*The task*: Count the lines in the data below that have "yggdrasil" in them, and reply with only that number.

*Material for this task*:
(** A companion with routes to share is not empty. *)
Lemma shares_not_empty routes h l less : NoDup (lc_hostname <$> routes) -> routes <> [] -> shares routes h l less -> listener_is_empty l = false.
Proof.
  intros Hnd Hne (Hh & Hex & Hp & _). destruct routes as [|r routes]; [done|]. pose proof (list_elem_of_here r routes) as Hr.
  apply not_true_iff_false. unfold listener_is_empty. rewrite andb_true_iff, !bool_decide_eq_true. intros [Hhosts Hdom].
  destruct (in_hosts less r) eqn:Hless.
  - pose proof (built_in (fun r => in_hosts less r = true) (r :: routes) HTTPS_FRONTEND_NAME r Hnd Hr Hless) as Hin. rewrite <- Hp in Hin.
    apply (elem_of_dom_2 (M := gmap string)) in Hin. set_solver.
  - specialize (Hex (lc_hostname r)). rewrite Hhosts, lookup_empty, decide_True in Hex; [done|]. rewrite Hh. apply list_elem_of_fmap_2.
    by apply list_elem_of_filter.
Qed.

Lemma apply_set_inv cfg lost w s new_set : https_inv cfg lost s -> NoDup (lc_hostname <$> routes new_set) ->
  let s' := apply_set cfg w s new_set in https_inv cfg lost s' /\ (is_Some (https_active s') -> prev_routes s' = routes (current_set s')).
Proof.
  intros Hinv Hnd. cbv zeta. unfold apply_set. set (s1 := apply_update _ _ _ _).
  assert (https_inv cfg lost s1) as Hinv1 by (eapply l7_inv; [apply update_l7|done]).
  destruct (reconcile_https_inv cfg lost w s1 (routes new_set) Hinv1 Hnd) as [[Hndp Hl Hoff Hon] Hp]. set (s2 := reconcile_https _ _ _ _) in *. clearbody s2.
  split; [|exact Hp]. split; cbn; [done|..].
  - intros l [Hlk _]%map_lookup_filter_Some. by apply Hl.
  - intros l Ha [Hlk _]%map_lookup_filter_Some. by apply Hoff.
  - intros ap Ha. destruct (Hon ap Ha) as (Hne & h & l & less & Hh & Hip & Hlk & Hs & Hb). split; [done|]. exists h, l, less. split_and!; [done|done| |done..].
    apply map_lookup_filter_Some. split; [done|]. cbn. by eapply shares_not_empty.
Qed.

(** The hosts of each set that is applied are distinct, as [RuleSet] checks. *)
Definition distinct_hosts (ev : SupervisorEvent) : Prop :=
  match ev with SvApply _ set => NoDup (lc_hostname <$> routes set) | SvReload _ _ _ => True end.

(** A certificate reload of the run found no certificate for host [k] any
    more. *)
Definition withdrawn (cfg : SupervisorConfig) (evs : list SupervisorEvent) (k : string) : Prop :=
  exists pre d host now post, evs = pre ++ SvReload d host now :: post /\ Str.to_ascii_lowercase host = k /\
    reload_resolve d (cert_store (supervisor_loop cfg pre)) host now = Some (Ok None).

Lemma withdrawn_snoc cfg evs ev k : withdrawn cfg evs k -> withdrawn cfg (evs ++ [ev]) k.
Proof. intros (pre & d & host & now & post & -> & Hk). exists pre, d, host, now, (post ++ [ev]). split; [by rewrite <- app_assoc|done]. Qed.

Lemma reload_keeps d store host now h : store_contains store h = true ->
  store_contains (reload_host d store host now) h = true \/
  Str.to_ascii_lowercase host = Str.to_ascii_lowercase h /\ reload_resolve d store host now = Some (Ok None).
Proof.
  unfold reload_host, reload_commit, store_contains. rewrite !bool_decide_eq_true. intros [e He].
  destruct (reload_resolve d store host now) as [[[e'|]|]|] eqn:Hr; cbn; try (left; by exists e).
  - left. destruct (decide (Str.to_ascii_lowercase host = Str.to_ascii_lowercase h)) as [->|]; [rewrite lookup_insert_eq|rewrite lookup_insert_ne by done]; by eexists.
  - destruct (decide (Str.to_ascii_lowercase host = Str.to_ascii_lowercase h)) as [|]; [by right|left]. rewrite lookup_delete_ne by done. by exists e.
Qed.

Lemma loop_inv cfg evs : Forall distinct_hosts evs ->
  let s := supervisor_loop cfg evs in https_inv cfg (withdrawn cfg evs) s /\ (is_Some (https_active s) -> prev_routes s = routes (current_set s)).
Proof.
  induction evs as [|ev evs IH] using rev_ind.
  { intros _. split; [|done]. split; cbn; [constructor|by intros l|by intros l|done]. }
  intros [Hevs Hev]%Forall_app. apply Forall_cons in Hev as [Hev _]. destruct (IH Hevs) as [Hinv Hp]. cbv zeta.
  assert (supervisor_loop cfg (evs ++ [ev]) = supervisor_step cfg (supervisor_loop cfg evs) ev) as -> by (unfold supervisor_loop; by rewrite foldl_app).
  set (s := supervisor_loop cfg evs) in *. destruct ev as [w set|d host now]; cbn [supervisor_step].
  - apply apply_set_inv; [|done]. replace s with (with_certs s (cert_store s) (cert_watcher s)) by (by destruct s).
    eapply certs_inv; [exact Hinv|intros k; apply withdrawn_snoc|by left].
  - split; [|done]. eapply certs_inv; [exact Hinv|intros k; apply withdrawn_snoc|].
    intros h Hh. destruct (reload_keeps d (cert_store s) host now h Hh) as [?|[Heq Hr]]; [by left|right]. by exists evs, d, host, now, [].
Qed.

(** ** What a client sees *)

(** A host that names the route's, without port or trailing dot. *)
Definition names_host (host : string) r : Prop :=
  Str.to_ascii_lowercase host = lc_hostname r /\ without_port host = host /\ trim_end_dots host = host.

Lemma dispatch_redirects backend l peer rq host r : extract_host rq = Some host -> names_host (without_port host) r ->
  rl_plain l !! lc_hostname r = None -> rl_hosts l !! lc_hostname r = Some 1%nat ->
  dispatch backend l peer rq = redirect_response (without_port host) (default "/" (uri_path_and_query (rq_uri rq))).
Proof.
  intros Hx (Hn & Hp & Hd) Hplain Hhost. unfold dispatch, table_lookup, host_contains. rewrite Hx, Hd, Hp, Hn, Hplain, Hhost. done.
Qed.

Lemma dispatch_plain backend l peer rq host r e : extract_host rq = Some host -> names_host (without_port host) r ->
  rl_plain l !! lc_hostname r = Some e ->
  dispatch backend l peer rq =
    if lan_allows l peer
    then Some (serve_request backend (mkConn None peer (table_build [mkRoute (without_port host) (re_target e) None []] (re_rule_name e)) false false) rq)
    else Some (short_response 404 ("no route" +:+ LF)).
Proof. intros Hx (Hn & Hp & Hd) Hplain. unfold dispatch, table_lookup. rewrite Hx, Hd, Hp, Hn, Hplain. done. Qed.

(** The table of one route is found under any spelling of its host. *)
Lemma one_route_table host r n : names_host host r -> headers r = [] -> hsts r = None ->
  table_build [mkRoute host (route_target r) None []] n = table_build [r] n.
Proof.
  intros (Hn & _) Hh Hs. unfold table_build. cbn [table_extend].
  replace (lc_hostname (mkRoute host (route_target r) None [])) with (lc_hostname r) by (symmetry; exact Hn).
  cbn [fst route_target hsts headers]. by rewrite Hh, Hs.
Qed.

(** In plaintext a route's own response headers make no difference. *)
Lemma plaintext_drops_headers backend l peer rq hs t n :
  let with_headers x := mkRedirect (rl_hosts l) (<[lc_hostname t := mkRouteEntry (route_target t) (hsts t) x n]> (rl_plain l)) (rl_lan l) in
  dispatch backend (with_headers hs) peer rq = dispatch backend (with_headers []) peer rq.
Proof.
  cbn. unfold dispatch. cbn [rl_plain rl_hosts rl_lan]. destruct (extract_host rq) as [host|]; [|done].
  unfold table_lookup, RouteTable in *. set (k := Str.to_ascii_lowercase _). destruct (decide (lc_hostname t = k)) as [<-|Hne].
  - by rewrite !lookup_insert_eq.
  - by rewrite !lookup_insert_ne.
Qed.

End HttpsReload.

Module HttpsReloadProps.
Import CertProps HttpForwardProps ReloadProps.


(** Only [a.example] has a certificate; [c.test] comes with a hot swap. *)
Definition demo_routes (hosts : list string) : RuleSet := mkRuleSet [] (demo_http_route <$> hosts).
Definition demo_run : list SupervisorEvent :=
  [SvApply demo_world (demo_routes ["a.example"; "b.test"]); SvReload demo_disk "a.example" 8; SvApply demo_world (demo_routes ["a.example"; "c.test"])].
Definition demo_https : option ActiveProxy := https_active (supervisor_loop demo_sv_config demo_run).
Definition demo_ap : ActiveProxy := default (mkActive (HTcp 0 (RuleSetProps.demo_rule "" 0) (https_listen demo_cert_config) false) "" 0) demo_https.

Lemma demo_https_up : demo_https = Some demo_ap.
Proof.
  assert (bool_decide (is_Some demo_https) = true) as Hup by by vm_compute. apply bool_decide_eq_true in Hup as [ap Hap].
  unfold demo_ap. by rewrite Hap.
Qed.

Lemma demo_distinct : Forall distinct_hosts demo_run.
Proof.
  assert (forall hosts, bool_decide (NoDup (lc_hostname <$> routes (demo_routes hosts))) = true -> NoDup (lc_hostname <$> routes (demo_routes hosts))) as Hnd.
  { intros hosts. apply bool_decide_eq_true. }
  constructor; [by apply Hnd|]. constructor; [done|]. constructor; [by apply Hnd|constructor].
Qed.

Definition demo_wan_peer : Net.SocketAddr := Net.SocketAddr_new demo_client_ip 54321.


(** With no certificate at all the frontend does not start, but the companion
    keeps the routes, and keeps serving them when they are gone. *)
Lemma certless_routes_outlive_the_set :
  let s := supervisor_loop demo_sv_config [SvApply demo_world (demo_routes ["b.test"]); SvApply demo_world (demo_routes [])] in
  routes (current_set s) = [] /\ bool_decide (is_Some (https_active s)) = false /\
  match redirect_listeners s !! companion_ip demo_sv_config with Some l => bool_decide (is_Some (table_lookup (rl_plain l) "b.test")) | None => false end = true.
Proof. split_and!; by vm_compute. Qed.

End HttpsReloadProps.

--

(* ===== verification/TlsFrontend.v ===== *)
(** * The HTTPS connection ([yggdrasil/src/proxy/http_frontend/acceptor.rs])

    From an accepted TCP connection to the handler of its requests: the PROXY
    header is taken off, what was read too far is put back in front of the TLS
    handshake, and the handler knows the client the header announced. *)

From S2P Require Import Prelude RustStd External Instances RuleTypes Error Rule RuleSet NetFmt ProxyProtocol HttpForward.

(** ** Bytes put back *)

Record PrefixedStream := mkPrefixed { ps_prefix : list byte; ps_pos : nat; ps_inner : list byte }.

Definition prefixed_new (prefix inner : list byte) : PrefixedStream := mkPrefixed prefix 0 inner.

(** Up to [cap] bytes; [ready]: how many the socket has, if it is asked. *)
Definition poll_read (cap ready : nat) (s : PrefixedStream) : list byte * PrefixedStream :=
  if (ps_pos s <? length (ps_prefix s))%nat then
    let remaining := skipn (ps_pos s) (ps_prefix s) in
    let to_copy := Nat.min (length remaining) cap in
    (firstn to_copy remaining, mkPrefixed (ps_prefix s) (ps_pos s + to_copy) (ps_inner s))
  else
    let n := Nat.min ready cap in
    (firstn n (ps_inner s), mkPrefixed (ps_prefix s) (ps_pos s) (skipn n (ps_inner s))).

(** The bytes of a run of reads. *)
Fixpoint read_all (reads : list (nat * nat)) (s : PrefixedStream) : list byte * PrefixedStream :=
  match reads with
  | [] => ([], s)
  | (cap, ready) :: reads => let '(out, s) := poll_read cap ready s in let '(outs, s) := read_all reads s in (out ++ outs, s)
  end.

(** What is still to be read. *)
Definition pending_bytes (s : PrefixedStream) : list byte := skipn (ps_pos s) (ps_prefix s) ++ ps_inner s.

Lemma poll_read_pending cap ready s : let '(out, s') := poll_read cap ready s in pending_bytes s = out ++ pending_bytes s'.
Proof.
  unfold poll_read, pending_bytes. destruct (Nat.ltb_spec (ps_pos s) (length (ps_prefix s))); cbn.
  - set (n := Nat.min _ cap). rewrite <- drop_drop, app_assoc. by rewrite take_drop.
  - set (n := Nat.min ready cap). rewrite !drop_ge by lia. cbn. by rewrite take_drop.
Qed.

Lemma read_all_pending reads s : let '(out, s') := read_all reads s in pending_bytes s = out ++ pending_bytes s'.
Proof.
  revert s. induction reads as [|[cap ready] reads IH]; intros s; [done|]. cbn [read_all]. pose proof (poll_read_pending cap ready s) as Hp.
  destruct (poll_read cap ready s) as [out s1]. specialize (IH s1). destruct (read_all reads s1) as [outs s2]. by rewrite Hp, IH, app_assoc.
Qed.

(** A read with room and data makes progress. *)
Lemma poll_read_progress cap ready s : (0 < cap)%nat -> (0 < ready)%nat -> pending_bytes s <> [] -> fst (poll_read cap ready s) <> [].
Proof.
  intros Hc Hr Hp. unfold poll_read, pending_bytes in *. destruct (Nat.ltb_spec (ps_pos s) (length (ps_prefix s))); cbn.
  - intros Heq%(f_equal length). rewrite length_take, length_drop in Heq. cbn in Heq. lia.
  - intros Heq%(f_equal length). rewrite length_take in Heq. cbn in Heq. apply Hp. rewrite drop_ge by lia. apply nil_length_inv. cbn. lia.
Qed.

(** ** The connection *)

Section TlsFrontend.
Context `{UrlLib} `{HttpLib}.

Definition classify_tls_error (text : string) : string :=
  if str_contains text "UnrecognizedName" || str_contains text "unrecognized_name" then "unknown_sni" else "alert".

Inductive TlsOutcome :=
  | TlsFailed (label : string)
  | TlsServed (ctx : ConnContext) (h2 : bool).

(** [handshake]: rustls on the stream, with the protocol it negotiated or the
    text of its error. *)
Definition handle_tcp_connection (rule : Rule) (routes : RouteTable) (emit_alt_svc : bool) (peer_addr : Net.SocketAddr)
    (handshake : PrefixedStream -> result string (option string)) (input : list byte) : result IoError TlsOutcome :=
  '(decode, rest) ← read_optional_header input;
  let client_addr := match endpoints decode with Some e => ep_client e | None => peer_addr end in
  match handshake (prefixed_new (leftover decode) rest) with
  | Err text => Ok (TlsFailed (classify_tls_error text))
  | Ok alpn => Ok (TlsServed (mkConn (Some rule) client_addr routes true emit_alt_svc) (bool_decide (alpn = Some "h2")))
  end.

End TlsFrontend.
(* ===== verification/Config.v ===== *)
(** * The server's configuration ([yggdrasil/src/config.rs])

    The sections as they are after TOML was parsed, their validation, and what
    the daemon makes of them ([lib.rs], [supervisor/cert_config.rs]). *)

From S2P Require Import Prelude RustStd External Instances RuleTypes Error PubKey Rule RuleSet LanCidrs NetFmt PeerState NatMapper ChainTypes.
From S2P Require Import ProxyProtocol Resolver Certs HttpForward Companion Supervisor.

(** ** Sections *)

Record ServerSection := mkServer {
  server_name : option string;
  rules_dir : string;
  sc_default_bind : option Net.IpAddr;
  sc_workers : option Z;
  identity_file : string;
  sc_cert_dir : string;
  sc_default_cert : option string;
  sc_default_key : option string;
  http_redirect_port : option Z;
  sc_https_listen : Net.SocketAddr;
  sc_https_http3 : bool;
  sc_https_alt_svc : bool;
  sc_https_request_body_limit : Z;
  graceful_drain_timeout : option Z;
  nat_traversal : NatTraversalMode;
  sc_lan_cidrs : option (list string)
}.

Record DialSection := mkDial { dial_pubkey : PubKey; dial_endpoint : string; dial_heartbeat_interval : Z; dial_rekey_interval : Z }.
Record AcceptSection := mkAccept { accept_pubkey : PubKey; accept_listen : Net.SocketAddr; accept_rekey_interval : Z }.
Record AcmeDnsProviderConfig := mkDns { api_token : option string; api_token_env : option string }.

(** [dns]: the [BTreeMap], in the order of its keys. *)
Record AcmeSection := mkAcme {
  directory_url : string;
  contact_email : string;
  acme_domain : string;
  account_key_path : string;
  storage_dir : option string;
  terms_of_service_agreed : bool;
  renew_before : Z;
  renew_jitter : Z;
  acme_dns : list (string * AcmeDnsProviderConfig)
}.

--

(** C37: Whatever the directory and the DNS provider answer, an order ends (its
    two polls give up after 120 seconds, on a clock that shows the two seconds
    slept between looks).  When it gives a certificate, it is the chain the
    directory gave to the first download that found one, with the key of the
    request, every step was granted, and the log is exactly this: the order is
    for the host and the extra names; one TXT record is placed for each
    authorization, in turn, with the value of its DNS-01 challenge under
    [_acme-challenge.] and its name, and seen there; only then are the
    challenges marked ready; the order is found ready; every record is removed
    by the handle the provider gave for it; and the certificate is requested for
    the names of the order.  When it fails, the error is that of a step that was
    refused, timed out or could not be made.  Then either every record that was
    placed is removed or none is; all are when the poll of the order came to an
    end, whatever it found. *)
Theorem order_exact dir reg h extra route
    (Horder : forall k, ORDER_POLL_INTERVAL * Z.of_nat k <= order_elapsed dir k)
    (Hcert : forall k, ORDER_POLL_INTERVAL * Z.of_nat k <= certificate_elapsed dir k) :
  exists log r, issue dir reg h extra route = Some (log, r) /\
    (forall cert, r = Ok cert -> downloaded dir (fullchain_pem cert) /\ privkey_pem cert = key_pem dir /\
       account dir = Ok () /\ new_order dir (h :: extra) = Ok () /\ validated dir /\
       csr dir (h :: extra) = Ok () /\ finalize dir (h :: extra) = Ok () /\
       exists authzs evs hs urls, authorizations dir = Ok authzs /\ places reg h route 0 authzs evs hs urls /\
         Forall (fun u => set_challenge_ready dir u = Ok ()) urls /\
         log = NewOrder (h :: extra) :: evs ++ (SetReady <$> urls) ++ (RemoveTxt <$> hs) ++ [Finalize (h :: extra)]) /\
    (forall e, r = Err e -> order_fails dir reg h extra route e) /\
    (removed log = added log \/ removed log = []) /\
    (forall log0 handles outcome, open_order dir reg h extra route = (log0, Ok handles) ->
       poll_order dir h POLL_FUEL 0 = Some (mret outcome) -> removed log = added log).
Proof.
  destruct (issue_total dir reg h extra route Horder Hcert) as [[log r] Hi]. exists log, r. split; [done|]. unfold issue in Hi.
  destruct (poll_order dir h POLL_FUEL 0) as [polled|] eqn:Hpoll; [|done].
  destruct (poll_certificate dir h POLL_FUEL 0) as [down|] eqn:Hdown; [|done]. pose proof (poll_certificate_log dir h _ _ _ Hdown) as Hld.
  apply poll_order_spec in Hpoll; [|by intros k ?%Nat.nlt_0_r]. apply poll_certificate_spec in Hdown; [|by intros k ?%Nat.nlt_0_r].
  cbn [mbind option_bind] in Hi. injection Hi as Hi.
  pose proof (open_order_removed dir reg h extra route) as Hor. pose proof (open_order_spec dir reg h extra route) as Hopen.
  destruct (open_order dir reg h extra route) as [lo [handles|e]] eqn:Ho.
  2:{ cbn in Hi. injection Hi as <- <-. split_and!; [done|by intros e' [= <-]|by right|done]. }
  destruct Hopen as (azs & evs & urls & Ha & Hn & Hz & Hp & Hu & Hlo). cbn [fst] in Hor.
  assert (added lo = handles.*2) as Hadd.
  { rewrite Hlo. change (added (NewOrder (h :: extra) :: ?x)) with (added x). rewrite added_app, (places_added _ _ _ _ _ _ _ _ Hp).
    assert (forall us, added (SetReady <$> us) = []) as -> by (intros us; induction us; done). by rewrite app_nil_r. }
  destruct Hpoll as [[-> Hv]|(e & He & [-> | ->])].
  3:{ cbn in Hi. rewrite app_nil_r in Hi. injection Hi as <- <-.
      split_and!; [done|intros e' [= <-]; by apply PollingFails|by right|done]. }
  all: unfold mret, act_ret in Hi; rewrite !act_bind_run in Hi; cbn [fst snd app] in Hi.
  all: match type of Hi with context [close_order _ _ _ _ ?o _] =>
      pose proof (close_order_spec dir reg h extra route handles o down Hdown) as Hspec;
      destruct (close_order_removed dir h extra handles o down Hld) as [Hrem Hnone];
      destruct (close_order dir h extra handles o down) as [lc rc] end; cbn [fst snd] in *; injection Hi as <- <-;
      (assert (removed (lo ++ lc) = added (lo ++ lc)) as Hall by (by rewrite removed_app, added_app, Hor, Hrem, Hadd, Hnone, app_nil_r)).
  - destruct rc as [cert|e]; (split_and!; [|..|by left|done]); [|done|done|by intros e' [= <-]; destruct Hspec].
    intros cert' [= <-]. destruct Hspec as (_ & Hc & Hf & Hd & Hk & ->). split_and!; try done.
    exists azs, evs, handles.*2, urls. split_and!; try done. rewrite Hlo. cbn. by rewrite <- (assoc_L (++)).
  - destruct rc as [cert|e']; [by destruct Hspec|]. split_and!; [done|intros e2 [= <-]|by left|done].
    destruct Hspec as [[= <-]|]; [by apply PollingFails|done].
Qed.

*Problem solution*: 2